--- START ---

(** The accounts of the queues are of no consequence here. *)
Lemma stretch_account F (f : Connection -> Connection) : (forall c, exists n m k, f c =
    let q := c_qos c in set_qos (Qos (limits q) n (bcastPool q) m (reqPool q) k) c) -> stretch conn_ok keeps F (modify f).
Proof.
  intros Hf. apply stretch_modify. intros c Hc. destruct (Hf c) as (n & m & k & ->). split; [|by apply keeps_qos].
  apply conn_ok_qos; [done|]. eapply qos_ok_pools; [..|apply (co_qos _ Hc)]; try done. simpl. eauto.
Qed.

Lemma run_broadcast_safely job : safely (λ c, is_Some (c_handler c)) (run_broadcast job).
Proof.
  apply safely_bind; [apply stable_handler| |intros _].
  - apply safely_atomic, stretch_account. intros c. by do 3 eexists.
  - apply safely_bind; [apply stable_handler|eauto with safe|intros _]. apply with_handler. eauto with safe.
Qed.

Lemma run_request_safely expired job : req_job_ok job ->
  safely (λ c, is_Some (c_handler c)) (run_request expired job).
Proof.
  destruct job as [[id request] timeout]. cbn. intros Hid. unfold run_request.
  apply safely_bind; [apply stable_handler| |intros _].
  - apply safely_atomic, stretch_account. intros c. by do 3 eexists.
  - destruct expired; [apply safely_ret|].
    apply safely_bind; [apply stable_handler|eauto with safe|intros _]. apply with_handler. intros h Hh.
    specialize (Hh request). destruct (sh_HandleRequest h request) as [reply err]. simpl in Hh. destruct Hh.
    safe. safe. safe. eauto with safe.
Qed.

(** *** The end *)

Lemma Close_safely : (frees -> False) -> safely any conn_Close.
Proof.
  intros Hf. unfold conn_Close. safe. safe. safe.
  { apply safely_atomic, stretch_modify. intros c Hc.
    destruct (c_quit c); (split; [try done; by apply conn_ok_quit|by split; [split|]]). }
  safe.
  - apply safely_select; [done| |by intros ?%Hf].
    intros w c Hc _. destruct w; try done. unfold quit_take. destruct (c_quit c); try done. intros _.
    split_and!; [done|by apply conn_ok_quit|by split; [split|]].
  - safe. safe. on_result; eauto with safe.
Qed.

--- END ---

Each line of the listing above that contains the word "expired" counts once; please give the total and nothing more.

3